#### WORK TO COMPLETE
From the records below, transcribe exactly the lines that begin at the line with "(r = 0 <-> t = 0 /\ Forall" and end at the line with "induction l as", both included.

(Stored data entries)
(** The subnet of such a query goes into a second OPT record: the loop forgets
    the first one at the record after it.  A message has at most one. *)
Theorem second_opt_record :
  length (List.filter (fun r => r_type r =? T_OPT)
            (c_Extra (SetClientSubnet opt_query (mkPrefix (Addr4 0x0a000000) 8)))) = 2%nat.
Proof. reflexivity. Qed.

(** TXT and MX responses are labelled as A records. *)
Theorem fixed_text_mislabelled id name ttl :
  map (fun r => (r_type r, r_data r)) (c_Answer (FixedResponseTXT id (mkQuestion name T_TXT 1) ["text"] ttl)) =
    [(T_A, D_TXT ["text"])] /\
  map r_type (c_Answer (FixedResponseMX id (mkQuestion name T_MX 1) [(10, "mx.example.")] ttl)) = [T_A].
Proof. done. Qed.

(** ** Times to live *)

Lemma ttl_fold l : forall t,
  0 <= t -> Forall (fun u => 0 <= u) l ->
  let r := fold_left ttl_step l t in
  (r = 0 <-> t = 0 /\ Forall (fun u => u = 0) l) /\
  (r <> 0 -> (r = t \/ r ∈ l) /\ (t <> 0 -> r <= t) /\ forall u, u ∈ l -> u <> 0 -> r <= u) /\ 0 <= r.
Proof.
  induction l as [|u l IH]; intros t Ht Hl; cbn [fold_left].
  - cbv zeta. split; [split; [intros ->; by split; [|constructor]|by intros [-> _]]|]. split; [|done].
    intros _. split; [by left|]. split; [lia|]. intros u Hu. by apply not_elem_of_nil in Hu.
  - apply Forall_cons_iff in Hl as [Hu Hl].
    assert (Hstep : ttl_step t u = if (t =? 0) || (0 <? u) && (u <? t) then u else t) by done.
    assert (Hge : 0 <= ttl_step t u) by (rewrite Hstep; destruct (_ || _); lia).
    destruct (IH (ttl_step t u) Hge Hl) as (H1 & H2 & H3). cbv zeta in *. clear IH.
    set (r := fold_left ttl_step l (ttl_step t u)) in *.
    assert (Hz : ttl_step t u = 0 <-> t = 0 /\ u = 0).
    { rewrite Hstep. destruct (t =? 0) eqn:E1, (0 <? u) eqn:E2, (u <? t) eqn:E3; cbn;
        rewrite ?Z.eqb_eq, ?Z.eqb_neq, ?Z.ltb_lt, ?Z.ltb_ge in *; lia. }
    assert (Hor : ttl_step t u = t \/ ttl_step t u = u) by (rewrite Hstep; destruct (_ || _); auto).
    assert (Hle : ttl_step t u <> 0 -> (t <> 0 -> ttl_step t u <= t) /\ (u <> 0 -> ttl_step t u <= u)).
    { rewrite Hstep. destruct (t =? 0) eqn:E1, (0 <? u) eqn:E2, (u <? t) eqn:E3; cbn;
        rewrite ?Z.eqb_eq, ?Z.eqb_neq, ?Z.ltb_lt, ?Z.ltb_ge in *; lia. }
    split; [|split; [|done]].
    + rewrite H1, Hz, Forall_cons_iff. tauto.
    + intros Hr. destruct (H2 Hr) as (Hin & Hrt & Hru). split; [|split].
      * destruct Hin as [->|Hin]; [destruct Hor as [->| ->]; [by left|right; by left]|right; by right].
      * intros Ht0. assert (ttl_step t u <> 0) by tauto. destruct (Hle ltac:(done)) as [? _]. specialize (Hrt ltac:(done)). lia.
      * intros u' [->|Hin']%elem_of_cons Hu'; [|by apply Hru]. assert (ttl_step t u <> 0) by tauto.
        destruct (Hle ltac:(done)) as [_ ?]. specialize (Hrt ltac:(done)). lia.
Qed.

(** The time to live of a response is the least one of its records that is
    not zero.  For a response with answers the time [computeTimeToLive] gives is
    zero only when every record outside OPT has time zero, and otherwise it is
    the time of some record and not above any other positive one: caching
    the response for it keeps no record with a positive time beyond it. *)
Theorem response_ttl_least m :
  c_Answer m <> [] -> Forall (fun u => 0 <= u) (counted m) ->
  let t := computeTimeToLive m in
  (t = 0 <-> Forall (fun u => u = 0) (counted m)) /\
  (t <> 0 -> t ∈ counted m /\ forall u, u ∈ counted m -> u <> 0 -> t <= u).
Proof.
  intros Ha Hc. unfold computeTimeToLive. destruct (c_Answer m) eqn:E; [done|].
  destruct (ttl_fold (counted m) 0 ltac:(lia) Hc) as (H1 & H2 & _). cbv zeta in *. split; [tauto|].
  intros Hr. destruct (H2 Hr) as ([?|?] & _ & ?); [done|done].
Qed.
(* ===== verification/DnsExamples.v ===== *)
(** * Concrete DNS rules

    Witnesses of the theorems on DNS rules, and queries whose outcome differs
    from asking the servers one after the other. *)

From stdpp Require Import base numbers list strings gmap option.
From Stdlib Require Import ZArith Lia.
From S2P Require Import Prelude NetAddr Metadata Demo RuleItems RuleAction RuleCore RuleSpec RuleBuild RuleDispatch.
From S2P Require Import RulePreMatch RuleBuildExamples ManagerCore RuleStart DnsWalk DnsSpec DnsMode DnsScope DnsRouter DnsConfigured.
From S2P Require Import DnsLegacy DnsMessage DnsClient.

Local Open Scope Z_scope.

Module DnsExamples.

#[local] Existing Instance list_helpers.
#[local] Existing Instance Demo.std.
#[local] Existing Instance Demo.third.
#[local] Existing Instance RuleBuildExamples.dialers.

(** Three servers. *)
Definition server (id : nat) (tag : string) : Member := mkMember id tag "udp" [] false false false false false.
Definition remote : Member := server 0 "remote".
Definition local : Member := server 1 "local".
Definition backup : Member := server 2 "backup".
Definition servers (tag : string) : option Member :=
  List.find (fun m => bool_decide (m_Tag m = tag)) [remote; local; backup].

(** A query, and the answers: the remote server knows an address in 10.0.0.0/8. *)
Definition question : DNSMessage :=
  mkDNSMessage (mkMsgHdr 7 false false true false 0) [mkQuestion "a.example." 1 1] [] [] [].
Definition answer (rcode : Z) (ip : list Z) : DNSMessage :=
  mkDNSMessage (mkMsgHdr 7 true false true true rcode) [mkQuestion "a.example." 1 1] [RR_A "a.example." ip] [] [].
Definition exchange_with (transport : option Member) (o : QueryOptions) : Res DNSMessage :=
  if bool_decide (m_Tag <$> transport = Some "remote") then Ok (answer 0 [10; 1; 2; 3])
  else if bool_decide (m_Tag <$> transport = Some "local") then Ok (answer 0 [10; 0; 0; 9])
  else if bool_decide (m_Tag <$> transport = Some "backup") then Ok (answer 3 [])
  else Err (E_New [AStr "no server"]).
Definition options0 : QueryOptions := mkOptions 0 0 false false None 0 Prefix_zero false.

(** Actions: [evaluate] with a tag, [route], with [fallback] or [race]. *)
Definition evaluate_as (s tag : string) : DNSRuleActionOptions :=
  mkDNSRuleActionOptions "evaluate" false "" false false AbstractDNSRouteOptions_zero s tag false
    AbstractDNSRouteOptions_zero AbstractDNSRouteOptions_zero RuleBuildExamples.reject_zero None [] [] [].
Definition route_to (s : string) (fallback race : bool) : DNSRuleActionOptions :=
  mkDNSRuleActionOptions "route" race s false fallback AbstractDNSRouteOptions_zero "" "" false
    AbstractDNSRouteOptions_zero AbstractDNSRouteOptions_zero RuleBuildExamples.reject_zero None [] [] [].
Definition any_query : DNSRuleOptions := RuleBuildExamples.dns_options None None.

(** Ask the remote server; when its answer is private ask the local one, else
    the backup. *)
Definition split_rules (fallback race : bool) : list DNSRule :=
  [DNSDefault any_query (evaluate_as "remote" "r");
   DNSDefault (RuleBuildExamples.response_options "r") (route_to "local" fallback race);
   DNSDefault any_query (route_to "backup" false false)].

Definition no_sets (tag : string) : option (RuleSet (Rule RuleAction)) := None.
Definition no_tags (tag : string) : option (string * bool) := None.
Definition run_rules (raw : list DNSRule) : list (Rule RuleAction) :=
  match buildRules (Some (fun _ => None)) ∅ servers raw with
  | Ok (built, _, _) => (start_rules no_sets no_tags no_tags 0 built ∅).1.2
  | _ => []
  end.

(** Every answer takes [n] looks or waits. *)
Definition after (n : nat) : Schedule :=
  mkSchedule (fun t _ => Nat.leb n t) (fun t => Some (S t)) (fun t _ => Some (Nat.max t n)) (fun _ => true).
Lemma after_good n : good_schedule (after n) n.
Proof.
  constructor; cbn; try done.
  - intros t t' _ Ht Hr. apply Nat.leb_le in Hr. apply Nat.leb_le. lia.
  - intros t. exists (S t). split; [done|lia].
  - intros _. apply Nat.leb_refl.
Qed.

(** The server that answered. *)
Definition answered_by (r : Res exchangeWithRulesResult) : option string :=
  match r with Ok r => m_Tag <$> er_transport r | _ => None end.
Definition run (tick : nat -> nat) (sched : Schedule) (rules : list (Rule RuleAction)) : option string :=
  exchangeWithRules Demo.env servers (Some backup) exchange_with 0 tick sched question true 20 rules
    (Demo.query "a.example") options0 ≫= answered_by.
Definition in_sequence (rules : list (Rule RuleAction)) : option string :=
  answered_by (sequential Demo.env servers (Some backup) exchange_with 0 question true rules
    (Demo.query "a.example") options0 None ∅).

Definition split_built : list (Rule RuleAction) :=
  match buildRules (Some (fun _ => None)) ∅ servers (split_rules false false) with
  | Ok (built, _, _) => built
  | _ => []
  end.
Definition split_flags : dnsRuleModeFlags :=
  match buildRules (Some (fun _ => None)) ∅ servers (split_rules false false) with
  | Ok (_, _, flags) => flags
  | _ => flags_zero
  end.

Lemma split_decoded fallback race : Forall decoded (split_rules fallback race).
Proof.
  repeat constructor; intros o m Ho; apply list_elem_of_singleton in Ho as ->; cbn; try done.
  intros [= <-]. by exists (JString "r").
Qed.
Lemma split_no_race fallback : no_race (split_rules fallback false).
Proof. by repeat constructor. Qed.
Lemma no_sets_built : rule_sets_built no_sets.
Proof. done. Qed.
(** [fallback_first], evaluated *)
Fixpoint fallbacks_first (rules : list (Rule RuleAction)) : bool :=
  match rules with
  | [] => true
  | rule :: rest =>
      (negb (evaluates rule) || forallb (fun r => negb (falls_back r)) rest) && fallbacks_first rest
  end.
Lemma fallbacks_first_ok rules : fallbacks_first rules = true -> fallback_first rules.
Proof.
  induction rules as [|rule rules IH]; cbn; [done|]. intros [H1 H2]%andb_true_iff. split; [|auto].
  intros He. rewrite He in H1. cbn [negb orb] in H1. apply list.Forall_forall. intros r Hr. rewrite (forallb_forall _ rules) in H1.
  apply negb_true_iff, H1. by apply list_elem_of_In.
Qed.
Lemma split_fallback_first : fallback_first (run_rules (split_rules false false)).
Proof. apply fallbacks_first_ok. by vm_compute. Qed.

Lemma exchange_is_sequential_witness :
  in_sequence (run_rules (split_rules false false)) = Some "local" /\
  exists fuel, exchangeWithRules Demo.env servers (Some backup) exchange_with 0 (fun t => t) (after 5) question true fuel
                 (run_rules (split_rules false false)) (Demo.query "a.example") options0
               = Some (sequential Demo.env servers (Some backup) exchange_with 0 question true
                         (run_rules (split_rules false false)) (Demo.query "a.example") options0 None ∅).
Proof.
  split; [by vm_compute|].
  apply (exchange_is_sequential Demo.env (Some (fun _ => None)) servers no_sets no_tags no_tags (Some backup) exchange_with 0
           question true (after 5) 5 (split_rules false false) split_built split_flags ∅
           (run_rules (split_rules false false))
           (start_rules no_sets no_tags no_tags 0 split_built ∅).2).
  - exact no_sets_built.
  - apply split_decoded.
  - apply split_no_race.
  - reflexivity.
  - reflexivity.
  - exact split_fallback_first.
  - apply after_good.
  - split; reflexivity.
Defined.

Lemma response_scoping_decided_witness :
  check_nested 0 (split_rules false false) = Ok tt /\
  ((exists warnings, validateLegacyDNSModeDisabledRules (Some (fun _ => None)) ∅ (split_rules false false) = Ok warnings)
   <-> well_scoped (Some (fun _ => None)) ∅ (split_rules false false)).
Proof.
  split; [reflexivity|]. apply response_scoping_decided. reflexivity.
Defined.

(** Two rule-sets, one of them with IP CIDRs only. *)
Definition two_sets (tag : string) : option RuleSetMetadata :=
  if bool_decide (tag = "mixed") then Some (mkRuleSetMetadata false false true false true)
  else if bool_decide (tag = "addresses") then Some (mkRuleSetMetadata false false true false false) else None.
Definition sets_rule (tags : list string) : list DNSRule :=
  [DNSDefault (mkDNSRuleOptions (RuleBuildExamples.common_options None None None (Some tags)) None None false None None
                 false None None None None false) (route_to "local" false false)].
Definition sets_accepted (tags : list string) : bool :=
  match validateLegacyDNSModeDisabledRules (Some two_sets) ∅ (sets_rule tags) with Ok _ => true | _ => false end.
(** A rule that refers to a mixed rule-set is rejected for a second one that has
    only IP CIDRs. *)
Theorem one_pure_set_rejects :
  sets_accepted ["mixed"] = true /\ sets_accepted ["mixed"; "addresses"] = false.
Proof. split; by vm_compute. Qed.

#### COMPLETED EXERCISE
  (r = 0 <-> t = 0 /\ Forall (fun u => u = 0) l) /\
  (r <> 0 -> (r = t \/ r ∈ l) /\ (t <> 0 -> r <= t) /\ forall u, u ∈ l -> u <> 0 -> r <= u) /\ 0 <= r.
Proof.
  induction l as [|u l IH]; intros t Ht Hl; cbn [fold_left].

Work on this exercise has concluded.